● **TASK DATA**:

▬▬▬

(** * golang_music_player: loader, progress bar and library search

    A shallow embedding of
      - [loader/loader.go]                      ([LoadTracks]),
      - [internal/ui/components/progress.go]    ([HandleClick], [View],
                                                 [formatDuration]),
      - [internal/ui/views/library.go]          ([filterTracks]),
    together with the parts of the Go standard library these functions call
    ([filepath.WalkDir], [filepath.Join], [filepath.Clean], [filepath.Ext],
    [strings.Contains], [strings.Repeat], [time.Duration.Round], [float64]
    arithmetic).  [strings.ToLower] is modelled on ASCII text for the
    extension test of the loader and is a parameter of the library view. *)

From Stdlib Require Import String Ascii List Bool Arith ZArith QArith Qabs Qround Qpower.
From Stdlib Require Import SpecFloat Lia Lqa.
Import ListNotations.

Set Implicit Arguments.
Set Warnings "-register-all".

(* ================================================================== *)
(** * Go strings *)

Module strings.
Local Open Scope string_scope.

(** [strings.ToLower] on ASCII text, its fast path: ['A'..'Z'] go to
    ['a'..'z'], byte by byte.  Go lowers every Unicode letter; this byte
    map is used for the extension test of the loader only, where it
    decides the comparison with [".mp3"], [".flac"] and [".wav"] as Go's
    function does: Go lowers a string with a byte outside ASCII to a
    string that has one too, or has an [i] (from U+0130) or a [k] (from
    U+212A) in its place, hence to none of the three.  The library view
    takes [strings.ToLower] as a parameter instead. *)
Definition lower_byte (c : ascii) : ascii :=
  let n := nat_of_ascii c in
  if (65 <=? n)%nat && (n <=? 90)%nat then ascii_of_nat (n + 32) else c.

Fixpoint ToLower (s : string) : string :=
  match s with
  | EmptyString => EmptyString
  | String c s' => String (lower_byte c) (ToLower s')
  end.

(** [strings.Contains(s, substr)]: [substr] occurs in [s] at some offset. *)
Fixpoint Contains (s substr : string) : bool :=
  if prefix substr s then true
  else match s with
       | EmptyString => false
       | String _ s' => Contains s' substr
       end.
End strings.

(* ================================================================== *)
(** * path/filepath *)

Module filepath.
Local Open Scope string_scope.

Definition IsPathSeparator (c : ascii) : bool := Ascii.eqb c "/"%char.

(** [Ext]: the loop runs [i] from [len(path)-1] down to [0], stops at a
    separator, and returns [path[i:]] at the first dot it meets.  The
    argument [n] is [i + 1]. *)
Fixpoint ext_from (path : string) (n : nat) : string :=
  match n with
  | O => ""
  | S i =>
      match get i path with
      | None => ""
      | Some c =>
          if IsPathSeparator c then ""
          else if Ascii.eqb c "."%char
               then substring i (String.length path - i) path
               else ext_from path i
      end
  end.

Definition Ext (path : string) : string := ext_from path (String.length path).

(** The path elements [Clean] scans: the runs of bytes between
    separators, empty ones included. *)
Fixpoint elements (path : string) : list string :=
  match path with
  | EmptyString => [""]
  | String c rest =>
      if IsPathSeparator c then "" :: elements rest
      else match elements rest with
           | e :: es => String c e :: es
           | [] => [String c ""]
           end
  end.

(** One turn of the loop of [Clean]; [out] holds the elements written so
    far, the last one first.  An empty element and [.] are dropped; [..]
    removes the element before it, unless there is none to remove
    ([out.w == dotdot]: nothing written, or leading [..]s only), where it
    is dropped in a rooted path and written otherwise; any other element
    is written. *)
Definition clean_step (rooted : bool) (out : list string) (e : string) : list string :=
  if String.eqb e "" || String.eqb e "." then out
  else if String.eqb e ".." then
    match out with
    | top :: below => if String.eqb top ".." then e :: out else below
    | [] => if rooted then [] else [e]
    end
  else e :: out.

Definition is_rooted (path : string) : bool :=
  match path with
  | EmptyString => false
  | String c _ => IsPathSeparator c
  end.

(** The elements [Clean] keeps, first one first. *)
Definition kept (path : string) : list string :=
  rev (fold_left (clean_step (is_rooted path)) (elements path) []).

(** The path [Clean] writes: the elements joined by single separators,
    after the leading separator of a rooted path; [.] when that is empty. *)
Definition written (rooted : bool) (elems : list string) : string :=
  let body := String.concat "/" elems in
  if rooted then "/" ++ body
  else if String.eqb body "" then "." else body.

(** [Clean], on a system whose separator is [/] and whose paths have no
    volume name. *)
Definition Clean (path : string) : string :=
  if String.eqb path "" then "."
  else written (is_rooted path) (kept path).

(** [Join(dir, name)]: empty arguments are ignored, the others are joined
    by a separator and the result is cleaned. *)
Definition Join (dir name : string) : string :=
  if String.eqb dir "" then
    if String.eqb name "" then "" else Clean name
  else Clean (dir ++ "/" ++ name).

(** Errors.  [SkipDir] and [SkipAll] are the two sentinels a callback may
    return; the operating system reports [OsError]s only. *)
Definition oserror := string.

Inductive error :=
| SkipDir
| SkipAll
| OsError (e : oserror).

Definition is_SkipDir (e : error) : bool :=
  match e with SkipDir => true | _ => false end.

Definition is_SkipAll (e : error) : bool :=
  match e with SkipAll => true | _ => false end.

Record DirEntry := { Name : string; IsDir : bool }.

(** The file system below one path: a non-directory entry (regular file,
    symlink, device, ...) or a directory together with what [os.ReadDir]
    returns on it, the entries it could read and possibly an error. *)
Inductive node :=
| File (name : string)
| Dir (name : string) (entries : list node) (rderr : option oserror).

Definition entry (n : node) : DirEntry :=
  match n with
  | File name => {| Name := name; IsDir := false |}
  | Dir name _ _ => {| Name := name; IsDir := true |}
  end.

(** What [os.Lstat(root)] finds. *)
Definition fsys := (oserror + node)%type.

Section Walk.
(** The callback closes over mutable variables; [S] is their state. *)
Variable S : Type.

Definition WalkDirFunc :=
  string -> option DirEntry -> option error -> S -> S * option error.

Variable fn : WalkDirFunc.

(** [if err == SkipDir && d.IsDir() { err = nil }; return err] *)
Definition skipped (d : DirEntry) (e : error) : option error :=
  if is_SkipDir e && IsDir d then None else Some e.

(** The loop [for _, d1 := range dirs] of [walkDir], over the function
    it calls on each entry. *)
Section Entries.
Variable walk : string -> node -> S -> S * option error.
Variable path : string.

Fixpoint walk_entries (ds : list node) (s : S) : S * option error :=
  match ds with
  | [] => (s, None)
  | d1 :: rest =>
      let '(s', err1) := walk (Join path (Name (entry d1))) d1 s in
      match err1 with
      | None => walk_entries rest s'
      | Some e => if is_SkipDir e then (s', None) else (s', Some e)
      end
  end.
End Entries.

Fixpoint walkDir (path : string) (n : node) (s : S) : S * option error :=
  let d := entry n in
  let '(s1, err) := fn path (Some d) None s in
  match err with
  | Some e => (s1, skipped d e)
  | None =>
      match n with
      | File _ => (s1, None)
      | Dir _ dirs rderr =>
          match rderr with
          | None => walk_entries walkDir path dirs s1
          | Some e =>
              (* second call, to report the ReadDir error *)
              let '(s2, err2) := fn path (Some d) (Some (OsError e)) s1 in
              match err2 with
              | Some e2 => (s2, skipped d e2)
              | None => walk_entries walkDir path dirs s2
              end
          end
      end
  end.
Lemma mem_Store_objects (s3 : S3) (ctx : Context) (key : string)
  (value : bytes) (w : mem.World) :
  let after := run mem.client (Store s3 ctx key value) w in
  match snd after with
  | None =>
      exists o, mem.content o = value
        /\ mem.objects (fst after)
           = <[(Bucket s3, KeyPrefix s3 key) := o]> (mem.objects w)
  | Some _ => mem.objects (fst after) = mem.objects w
  end.
Proof.
  unfold Store. generalize (KeyPrefix s3 key) as pk. intros pk.
  cbv zeta. rewrite !run_bind, !run_perform.
  simpl (mem.client (LogDebug _) _). cbn [fst snd].
  simpl (mem.client (PutObject _ _ _ _ _ _) _).
  match goal with |- context [mem.next_fault ?x] => set (w1 := x) end.
  pose proof (next_fault_objects w1) as Ho.
  destruct (mem.next_fault w1) as [[e|] w2]; cbn [fst snd] in *.
  - simpl. exact Ho.
  - rewrite Z.eqb_refl. simpl.
    exists {| mem.content := value; mem.modified := mem.clock w2 |}.
    split; [| rewrite Ho]; reflexivity.
Qed.

Lemma mem_Delete_objects (s3 : S3) (ctx : Context) (key : string)
  (w : mem.World) :
  let after := run mem.client (Delete s3 ctx key) w in
  mem.objects (fst after) = mem.objects w
  \/ mem.objects (fst after)
     = delete (Bucket s3, KeyPrefix s3 key) (mem.objects w).
Proof.
  unfold Delete. generalize (KeyPrefix s3 key) as pk. intros pk.
  cbv zeta. rewrite !run_bind, !run_perform.
  simpl (mem.client (LogDebug _) _). cbn [fst snd].
  simpl (mem.client (RemoveObject _ _ _ _) _).
  match goal with |- context [mem.next_fault ?x] => set (w1 := x) end.
  pose proof (next_fault_objects w1) as Ho.
  destruct (mem.next_fault w1) as [[e|] w2]; cbn [fst snd] in *.
  - left. exact Ho.
  - right. simpl. now rewrite Ho.
Qed.

(** An operation that does not write to an object name keeps what the
    store holds under that name. *)
Lemma mem_operate_keeps (s3 : S3) (objectName : string) (op : operation)
  (w : mem.World) :
  writes_to s3 objectName op = false ->
  mem.objects (fst (run mem.client (operate s3 op) w)) !! (Bucket s3, objectName)
  = mem.objects w !! (Bucket s3, objectName).
Proof.
  intros Hop.
  assert (Hread : forall (A : Type) (p : Prog A),
             calls_only reads p ->
             mem.objects (fst (run mem.client p w)) = mem.objects w).
  { intros A p Hp.
    exact (run_calls_only mem.client mem.objects reads
             (fun c w Hc => mem_client_reads c w Hc) A p Hp w). }
  destruct op as [ctx key | ctx key | ctx key value | ctx key | ctx key
                 | ctx key | ctx prefix recursive | ctx key];
    cbn [operate]; rewrite run_bind; cbn [run fst].
  - reflexivity.
  - reflexivity.
  - simpl in Hop. apply String.eqb_neq in Hop.
    pose proof (mem_Store_objects s3 ctx key value w) as H. cbv zeta in H.
    destruct (snd (run mem.client (Store s3 ctx key value) w)).
    + now rewrite H.
    + destruct H as (o & _ & ->). apply lookup_insert_ne. congruence.
  - now rewrite Hread by apply Load_reads.
  - simpl in Hop. apply String.eqb_neq in Hop.
    destruct (mem_Delete_objects s3 ctx key w) as [-> | ->]; [reflexivity |].
    apply lookup_delete_ne. congruence.
  - now rewrite Hread by apply Exists_reads.
  - now rewrite Hread by apply List_reads.
  - now rewrite Hread by apply Stat_reads.
Qed.

Lemma mem_operate_all_keeps (s3 : S3) (objectName : string)
  (ops : list operation) :
  forallb (fun op => negb (writes_to s3 objectName op)) ops = true ->
  forall w,
    mem.objects (fst (run mem.client (operate_all s3 ops) w))
      !! (Bucket s3, objectName)
    = mem.objects w !! (Bucket s3, objectName).
Proof.
  induction ops as [|op ops IH]; intros Hops w; [reflexivity |].
  simpl in Hops. apply andb_true_iff in Hops as [Hop Hops].
  apply negb_true_iff in Hop.
  cbn [operate_all]. rewrite !run_bind. cbn [run fst].
  rewrite IH by exact Hops. now apply mem_operate_keeps.
Qed.

End MemWrites.

(** * The claims *)

Section ClaimsOnAnyClient.

Context {W : Type}.
Variable client : forall c : call, W -> W * response c.

(** C2: for every context and key, [Lock] and [Unlock] return nil at once:
    they make no call at all, leave the client's state as it is, and in any
    sequence of lock and unlock requests, whoever makes them and for
    whichever keys, every request returns nil, so that none waits for
    another. *)
Theorem Lock_Unlock_return_at_once (s3 : S3) (ctx : Context) (key : string)
  (w : W) (requests : list operation) :
  forallb is_lock requests = true ->
  (run client (Lock s3 ctx key) w = (w, None)
   /\ trace client (Lock s3 ctx key) w = [])
  /\ (run client (Unlock s3 ctx key) w = (w, None)
      /\ trace client (Unlock s3 ctx key) w = [])
  /\ (run client (operate_all s3 requests) w
      = (w, map (fun _ => OutError None) requests)
      /\ trace client (operate_all s3 requests) w = []).
Proof.
  intros Hlocks. repeat split.
  - revert Hlocks. induction requests as [|op ops IH]; intros H; [reflexivity |].
    simpl in H. apply andb_true_iff in H as [Hop Hops].
    destruct op; try discriminate Hop;
      cbn [operate_all operate Lock Unlock bind];
      rewrite run_bind, (IH Hops); reflexivity.
  - revert Hlocks. induction requests as [|op ops IH]; intros H; [reflexivity |].
    simpl in H. apply andb_true_iff in H as [Hop Hops].
    destruct op; try discriminate Hop;
      cbn [operate_all operate Lock Unlock bind];
      rewrite trace_bind, (IH Hops); reflexivity.
Qed.
(** * HiDes modulator device (Linux implementation): pacing and retry engine

    A shallow embedding of [src/libtsduck/linux/tsHiDesDevice.cpp]:
    the error-text composition, [tune], [startTransmission],
    [stopTransmission] and [send], followed by the properties of the
    specification that concern them.

    Machine integers are values of [Z]; unsigned 64-bit and 32-bit
    arithmetic is written with [wrap64] and [wrap32].  The device, the
    clock and the report are external to the program: control commands
    are answered by [ioctl], the successive results of [write(2)] are
    read from a script, the clock reading is an argument, and every call
    to the outside (ioctl, write, usleep, deadline wait, report) is
    recorded in the list of events an operation returns. *)

From Stdlib Require Import ZArith List String Bool Lia.
Import ListNotations.
Local Open Scope string_scope.
Local Open Scope list_scope.
Local Open Scope Z_scope.

(** ** Machine integers *)

(** [uint64_t] / [size_t] on the 64-bit Linux target. *)
Definition wrap64 (z : Z) : Z := z mod 2 ^ 64.

(** [uint32_t]. *)
Definition wrap32 (z : Z) : Z := z mod 2 ^ 32.

(** ** Constants *)

(** [#define ITE_MAX_SEND_PACKETS 172] *)
Definition ITE_MAX_SEND_PACKETS : Z := 172.

(** [#define ITE_MAX_SEND_BYTES (ITE_MAX_SEND_PACKETS * 188)] *)
Definition ITE_MAX_SEND_BYTES : Z := ITE_MAX_SEND_PACKETS * 188.

(** Modelled from the spec: [PKT_SIZE], the size in bytes of a transport
    packet, is declared in a header that is not among the sources; it is
    the 188 of [ITE_MAX_SEND_BYTES] above. *)
Definition PKT_SIZE : Z := 188.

▬▬▬

● **WORK INSTRUCTIONS**:
Of the entries above, repeat exactly the lines from the line with "else if Ascii.eqb" through the line with "far, the last", both of them included.

● **TASK OUTPUT**:
          else if Ascii.eqb c "."%char
               then substring i (String.length path - i) path
               else ext_from path i
      end
  end.

Definition Ext (path : string) : string := ext_from path (String.length path).

(** The path elements [Clean] scans: the runs of bytes between
    separators, empty ones included. *)
Fixpoint elements (path : string) : list string :=
  match path with
  | EmptyString => [""]
  | String c rest =>
      if IsPathSeparator c then "" :: elements rest
      else match elements rest with
           | e :: es => String c e :: es
           | [] => [String c ""]
           end
  end.

(** One turn of the loop of [Clean]; [out] holds the elements written so
    far, the last one first.  An empty element and [.] are dropped; [..]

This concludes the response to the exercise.